In a word, Eucharist makes us other Christs. Think about the radicalness of that statement. His Sacramental Presence doesn’t just make us good. It makes us sharers in His Divinity, and it makes us His Presence in the lives of every single person, place and thing we encounter.


How can we not fall to our knees in awe of that mystery? Better yet: how can we NOT respond to the power of that Love? How can we not let that Love change us? Isn’t that what true love does?


When all is said and done, here’s what strikes me so powerfully about Eucharist, and it comes from a real-life moment that happens time and again in countless ways from the time of the early Church until the end of time:


A man married for 60 years comes alone to Mass; those around him see how he tired he looks, how much of a struggle is it to shuffle forward to receive Communion. But he does, with great effort and devotion.
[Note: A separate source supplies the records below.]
(* ===== verification/Deadline.v ===== *)
(** * Timeouts

    [epoll_wait] and [poll] give up only when their timeout has elapsed.  The
    clock never runs backwards, whatever the library does in between: every
    function is [timely]. *)

From S2P Require Import Prelude Kernel KqueueEvent Timespec Compat EventfdCtx TimerfdCtx SignalfdCtx EpollNode EpollCtx FileDesc ShimCtx ShimIo Api Frame.

(** ** What the code relies on: clock_gettime(2), ppoll(2) *)

Class ClockLaws (W : Type) `{!Kernel W} := {
  mono : W -> Z;
  law_monotone {A} (c : syscall A) w : mono w <= mono (kernel_step c w).2;
  law_clock_reading w :
    match kernel_step (sys_clock_gettime CLOCK_MONOTONIC) w with
    | (Ok now, w') => timespec_ok now /\ mono w <= nanos now <= mono w'
    | (Err _, _) => True
    end;
  law_ppoll_elapsed w fds timeout sigmask :
    match kernel_step (sys_ppoll fds (Some timeout) sigmask) w with
    | (Ok (n, _), w') => n = 0 -> mono w + nanos timeout <= mono w'
    | (Err _, _) => True
    end
}.

(** Memory of the program next to the world does not slow its clock. *)
#[export] Instance clock_prod {C W} `{!Kernel W, !ClockLaws W} : ClockLaws (C * W).
Proof.
  refine {| mono := fun s => mono s.2 |}.
  - intros A c [x w]. pose proof (law_monotone c w) as Hc. unfold kernel_step at 1, kernel_prod. cbn.
    by destruct (kernel_step c w).
  - intros [x w]. pose proof (law_clock_reading w) as Hc. unfold kernel_step at 1, kernel_prod. cbn.
    by destruct (kernel_step _ w) as [[now|ec] w'].
  - intros [x w] fds timeout sigmask. pose proof (law_ppoll_elapsed w fds timeout sigmask) as Hc.
    unfold kernel_step at 1, kernel_prod. cbn. by destruct (kernel_step _ w) as [[[n l]|ec] w'].
Defined.

(** Wherever [m] ends, time has not run backwards. *)
Definition timely {S A} `{!Kernel S, !ClockLaws S} (m : M S A) : Prop :=
  forall T, stable (fun _ => True) (fun s => T <= mono s) m.

Section Rules.
Context {S : Type} `{!Kernel S, !ClockLaws S}.

Lemma timely_ret {A} (a : A) : timely (ret a).
Proof. by intros T s Hs. Qed.

Lemma timely_gets {A} (f : S -> A) : timely (gets f).
Proof. by intros T s Hs. Qed.

Lemma timely_bind {A B} (m : M S A) (k : A -> M S B) :
  timely m -> (forall a, timely (k a)) -> timely (bind m k).
Proof. intros Hm Hk T. apply stable_bind; [apply Hm|intros a; apply Hk]. Qed.

Lemma timely_bind_result {A B} (m : M S (result A)) (k : A -> M S (result B)) :
  timely m -> (forall a, timely (k a)) -> timely (bind_result m k).
Proof. intros Hm Hk. apply timely_bind; [done|]. intros [a|ec]; [done|apply timely_ret]. Qed.

Lemma timely_assert b : timely (c_assert b).
Proof. intros T. by apply stable_assert. Qed.

Lemma timely_stop {A} why : timely (stop_with (A := A) why).
Proof. intros T. by apply stable_stop. Qed.

Lemma timely_when b m : timely m -> timely (when b m).
Proof. intros Hm. destruct b; [done|apply timely_ret]. Qed.

Lemma timely_iterM {A} (f : A -> M S unit) l : (forall a, timely (f a)) -> timely (iterM f l).
Proof. intros Hf. induction l as [|a l IH]; cbn; [apply timely_ret|by apply timely_bind]. Qed.

Lemma timely_call {A} (c : syscall A) : timely (call c).
Proof.
  intros T w Hw. apply wp_call. pose proof (law_monotone c w). destruct (kernel_step c w). cbn in *. lia.
Qed.
End Rules.

Section World.
Context {C W : Type} `{!Kernel W, !ClockLaws W}.

Lemma timely_getf {A} (f : C -> A) : timely (getf (W := W) f).
Proof. by intros T s Hs. Qed.

Lemma timely_get : timely (get (C := C) (W := W)).
Proof. by intros T s Hs. Qed.

Lemma timely_mod (f : C -> C) : timely (mod_self (W := W) f).
Proof. by intros T s Hs. Qed.

Lemma timely_put (c : C) : timely (put (W := W) c).
Proof. by intros T s Hs. Qed.

Lemma timely_lift {A} (m : M W A) : timely m -> timely (lift (C := C) m).
Proof.
  intros Hm T [c w] Hs. apply wp_lift. eapply wp_mono; [by apply (Hm T)|]. by intros.
Qed.

Lemma timely_zoom {F A} (f : C -> F) `{!Upd f} (m : M (F * W) A) : timely m -> timely (zoom f m).
Proof.
  intros Hm T [c w] Hs. apply wp_zoom. eapply wp_mono; [by apply (Hm T)|]. by intros.
Qed.
End World.

(** Code that runs on a part of the state. *)
Section Parts.
Context {W : Type} `{!Kernel W, !ClockLaws W}.

Lemma timely_on_node {A} p (m : M (RegisteredFDsNode * W) A) : timely m -> timely (on_node p m).
Proof.
  intros Hm T [c w] Hs. unfold wpg, on_node. cbn. destruct (nodes c !! p) as [n|]; [|done].
  pose proof (Hm T (n, w) Hs) as Hw. unfold wpg in Hw. by destruct (m (n, w)) as [a [n' w']|].
Qed.

Ltac timely_union Hm T :=
  intros [x w] Hs; unfold wpg; cbn; destruct (descs x !! _) as [d|]; [|done];
  destruct (ctx d) as [|c|c|c|c]; try done;
  pose proof (Hm T (c, w) Hs) as Hw; unfold wpg in Hw;
  match goal with |- match match ?r with _ => _ end with _ => _ end => by destruct r as [a [c' w']|] end.

Lemma timely_on_eventfd {A} p (m : M (EventFDCtx * W) A) : timely m -> timely (on_eventfd p m).
Proof. intros Hm T. unfold on_eventfd. timely_union Hm T. Qed.

Lemma timely_on_timerfd {A} p (m : M (TimerFDCtx * W) A) : timely m -> timely (on_timerfd p m).
Proof. intros Hm T. unfold on_timerfd. timely_union Hm T. Qed.

Lemma timely_on_signalfd {A} p (m : M (SignalFDCtx * W) A) : timely m -> timely (on_signalfd p m).
Proof. intros Hm T. unfold on_signalfd. timely_union Hm T. Qed.

Lemma timely_on_epollfd {A} p (m : M (EpollFDCtx * (EpollShimCtx * W)) A) :
  timely m -> timely (on_epollfd p m).
Proof.
  intros Hm T [x w] Hs. unfold wpg, on_epollfd. cbn. destruct (descs x !! p) as [d|]; [|done].
  destruct (ctx d) as [|c|c|c|c]; try done.
  pose proof (Hm T (c, (x, w)) Hs) as Hw. unfold wpg in Hw.
  destruct (m (c, (x, w))) as [a [c' [x' w']]|]; [|done]. cbn. by destruct (descs x' !! p).
Qed.

Lemma timely_the_desc p : timely (the_desc (W := W) p).
Proof. intros T [x w] Hs. unfold wpg, the_desc. cbn. by destruct (descs x !! p). Qed.

Lemma timely_set_desc p f : timely (set_desc (W := W) p f).
Proof. intros T [x w] Hs. unfold wpg, set_desc. cbn. by destruct (descs x !! p). Qed.
End Parts.

(** A file description does not turn the clock back either. *)
Class TimelyPollable (W : Type) `{!Kernel W, !ClockLaws W, !Pollable W} := {
  poll_timely d fd r : timely (poll_fun d fd r);
  ref_timely d : timely (ref_fun d);
  unref_timely d : timely (unref_fun d)
}.

#[export] Instance timely_pollable_prod {C W} `{TimelyPollable W} : TimelyPollable (C * W).
Proof. split; intros; apply timely_lift; apply poll_timely || apply ref_timely || apply unref_timely. Qed.

(** Take code apart down to its calls; a function is replaced by its definition. *)
Create HintDb timely.
#[export] Hint Resolve timely_ret timely_gets timely_assert timely_stop timely_call timely_getf timely_get
  timely_mod timely_put
  timely_the_desc timely_set_desc : timely.

Ltac head_of m := lazymatch m with ?f _ => head_of f | _ => m end.

Ltac timely_step :=
  lazymatch goal with
  | |- forall _, _ => intros
  | |- timely (bind _ _) => apply timely_bind
  | |- timely (bind_result _ _) => apply timely_bind_result
  | |- timely (when _ _) => apply timely_when
  | |- timely (iterM _ _) => apply timely_iterM
  | |- timely (lift _) => apply timely_lift
  | |- timely (poll_fun _ _ _) => apply poll_timely
  | |- timely (ref_fun _) => apply ref_timely
  | |- timely (unref_fun _) => apply unref_timely
  | |- timely (zoom _ _) => apply timely_zoom
  | |- timely (on_node _ _) => apply timely_on_node
  | |- timely (on_eventfd _ _) => apply timely_on_eventfd
  | |- timely (on_timerfd _ _) => apply timely_on_timerfd
  | |- timely (on_signalfd _ _) => apply timely_on_signalfd
  | |- timely (on_epollfd _ _) => apply timely_on_epollfd
  | |- timely (match ?x with _ => _ end) => destruct x
  | |- timely ?m =>
      first [ solve [eauto 2 with timely typeclass_instances] | progress cbv zeta beta
            | let h := head_of m in unfold h; cbv beta ]
  end.
Ltac timely := repeat timely_step.

(** ** The loops *)

Section Loops.
Context {W : Type} `{!Platform, !Kernel W, !Fuel, !ClockLaws W}.

Lemma read_until_error_timely n fd : timely (read_until_error (W := W) n fd).
Proof. induction n as [|n IH]; cbn; timely. Qed.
That same gentleman leaves here and heads home, where his beautiful bride awaits him, now clothed after six decades in wrinkled pajamas and lying in a hospice bed in their living room. There he will sit the rest of the day, reading to her, holding her hand, watching her sleep and feeding her a soupy mixture of Ensure and medicine when she needs to be fed. As she finishes, he gently wipes the side of her mouth where leftover vanilla pudding had gathered. The same devotion he had for our Eucharistic Lord is shown in the devotion he offers for his wife.


The same Eucharistic Lord who fed him at Sunday Mass now gives him the strength and courage to feed the one for whom he vowed his heart, in good times and in bad … in sickness and in health … until Love calls her Home.



After all, that is what true Love does. It can’t help itself: it feeds. It sacrifices. It gives all.